To tackle this thorny issue, I shall use the historical methodology based on the annals, the chronicle to affirm the life and the time of the Buddha’s death. Therefore, the author will briefly review the life of the Buddha in this Chapter. This review, I believe, will make the reader enable to appreciate how some later scholars created ill-informed vision on the historical Buddha. The author’s purpose in the Second Chapter is to map out some of the shifting groundless views claimed by the later scholars. Since this Chapter focuses on the Dissent and Protest in the Buddha’s lifetime, it emphasizes the events of the monks in Kosambī and Devadatta; the former was quickly reabsorbed, but the later culminated in the creation of a dissident order.[10] It will be successful if the reader gets a glimpse of how the dissenters were formulating its identity and interfering in the Buddhist mission. The next step in reading may be suggested to expand is how it effected to the later schism. However, such a suggestion lies outside the scope of this Chapter. Perhaps it will be discussed in the Chapter Four and in the Conclusion Chapter.

In Chapter Three the author will focus on the First Council as he believes that there are some motives behind this Council with the appearances of Dissent and Protest.
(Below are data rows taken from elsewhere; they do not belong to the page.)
(** Handled requests and callback executions are never forgotten. *)
Lemma serve_all_mono ds ds' s e o :
  (e ∈ sv_handled (serve_all invoke ds s) -> e ∈ sv_handled (serve_all invoke (ds ++ ds') s)) /\
  ((e, o) ∈ sv_invoked (serve_all invoke ds s) -> (e, o) ∈ sv_invoked (serve_all invoke (ds ++ ds') s)).
Proof.
  induction ds' as [|d ds' [IH1 IH2]] using rev_ind; [by rewrite app_nil_r|]. rewrite app_assoc, serve_all_snoc.
  destruct (serve_cases d (serve_all invoke (ds ++ ds') s)) as [[r ->]|(response & app & output & _ & _ & ->)]; simpl; [done|].
  split; intros H; apply elem_of_app; left; auto.
Qed.

Lemma await_ok c a ds error output : await c a ds error = Some (Ok output) -> exists d, d ∈ ds /\ accept_response c a d = Some (Ok output).
Proof.
  induction ds as [|d ds IH]; simpl; [by destruct error|]. destruct (accept_response c a d) as [r|] eqn:E.
  - intros [= ->]. exists d. split; [left|done].
  - intros H. destruct (IH H) as (x & ? & ?). exists x. split; [by right|done].
Qed.

Lemma attempts_ok c a env k retries output : attempts c a env k retries = Ok output ->
  exists i ds error d, env i = Arrivals ds error /\ d ∈ ds /\ accept_response c a d = Some (Ok output).
Proof.
  revert k. induction retries as [|n IH]; intros k; simpl; destruct (env k) as [e|ds error] eqn:Hk; try done;
    destruct (await c a ds error) as [r|] eqn:Ha; try done; intros H; subst; eauto.
  - destruct (await_ok _ _ _ _ _ Ha) as (d & ? & ?). eauto 8.
  - destruct (await_ok _ _ _ _ _ Ha) as (d & ? & ?). eauto 8.
Qed.

Lemma accept_ok c a d output : accept_response c a d = Some (Ok output) ->
  let h := pk_header (dg_packet d) in
  dg_address d = INADDR_LOOPBACK /\ dg_port d = cl_target_port c /\ sh_client_id h = cl_client_id c /\
  sh_request_id h = cl_request_id c /\ sh_framework_status h = 0 /\ sh_payload_size h = ar_output_size a /\
  output = take (Z.to_nat (ar_output_size a)) (pk_payload (dg_packet d)).
Proof.
  unfold accept_response. case_check; [done|]. bool_to_prop. repeat (case_check; [done|]). case_check; [by case_check|].
  repeat (case_check; [done|]). intros [= <-]. bool_to_prop. split_and!; auto.
Qed.

(** C36: End-to-end integrity of a call.  Let a server process any series [ds]
    of datagrams.  If a client's [CallRaw] returns 0 with some output, whatever
    the network lost, repeated or reordered over its attempts, then the server
    executed a callback on exactly this call's request and the output is what
    that execution produced.  The environment's part: only the server sends
    from its port on the loopback address, and no other request in [ds] carries
    this call's client id (a random 64-bit number) and request id. *)
Theorem service_call_integrity s ds c c' a env output :
  fresh s -> CallRaw c a env = (c', Ok output) ->
  (forall k xs error x, env k = Arrivals xs error -> x ∈ xs -> dg_address x = INADDR_LOOPBACK ->
     dg_port x = cl_target_port c' ->
     exists before d after, ds = before ++ d :: after /\
       snd (serve invoke d (serve_all invoke before s)) = Some (dg_packet x)) ->
  (forall d, d ∈ ds -> sh_client_id (pk_header (dg_packet d)) = cl_client_id c' ->
     sh_request_id (pk_header (dg_packet d)) = cl_request_id c' -> dg_packet d = request_packet c' a) ->
  exists e o, (e, o) ∈ sv_invoked (serve_all invoke ds s) /\ ca_request e = request_packet c' a /\
    output = take (Z.to_nat (ar_output_size a)) o.
Proof.
  intros Hf Hcall Hnet Hids. unfold CallRaw in Hcall. destruct (begin_call c) as [error c1]. case_check; [done|].
  injection Hcall as -> Hatt.
  destruct (attempts_ok _ _ _ _ _ _ Hatt) as (i & xs & er & x & Henv & Hx & Hacc).
  destruct (accept_ok _ _ _ _ Hacc) as (Hadr & Hport & Hcid & Hrid & Hst & Hsz & ->).
  destruct (Hnet i xs er x Henv Hx Hadr Hport) as (before & d & after & Hds & Hsrv).
  destruct (serve_response d _ _ (serve_all_cache_ok before s (fresh_cache_ok s Hf)) Hsrv) as [Hne|(e & He & Hp)]; [done|].
  rewrite <- serve_all_snoc in He. pose proof (serve_all_handled_ok _ _ Hf e He) as ((d0 & Hd0 & Hreq) & Hc & Hr & Hinv).
  rewrite Hp in *. simpl in *.
  assert (before ++ [d] ++ after = ds) as Hall by (by rewrite Hds).
  exists e, (pk_payload (ca_response e)). split_and!.
  - rewrite <- Hall, app_assoc. apply serve_all_mono, Hinv, Hst.
  - rewrite Hreq. apply Hids; [|congruence..]. rewrite <- Hall, app_assoc. apply elem_of_app. by left.
  - rewrite take_take, Hsz. f_equal. lia.
Qed.
End ServiceProofs.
He will analyze the motive behind these issues.

Some theoretical problems are worth considering. First and the foremost was that The Buddha did not appoint a direct successor. It is a famous saying that He told his followers to be ‘A Lamp unto themselves’.

It is also said that He had permitted to change minor rules in the code for monastic conduct. But, nobody could decide what a minor rule was and so the code remained unchanged since then. Although there are variations in interpretation and clearly in practice amongst different Buddhist communities and in some places changes have been introduced. For instance the Japanese government has allowed the monks to marry by amending the code through legislation. However, such major changes are very rare indeed.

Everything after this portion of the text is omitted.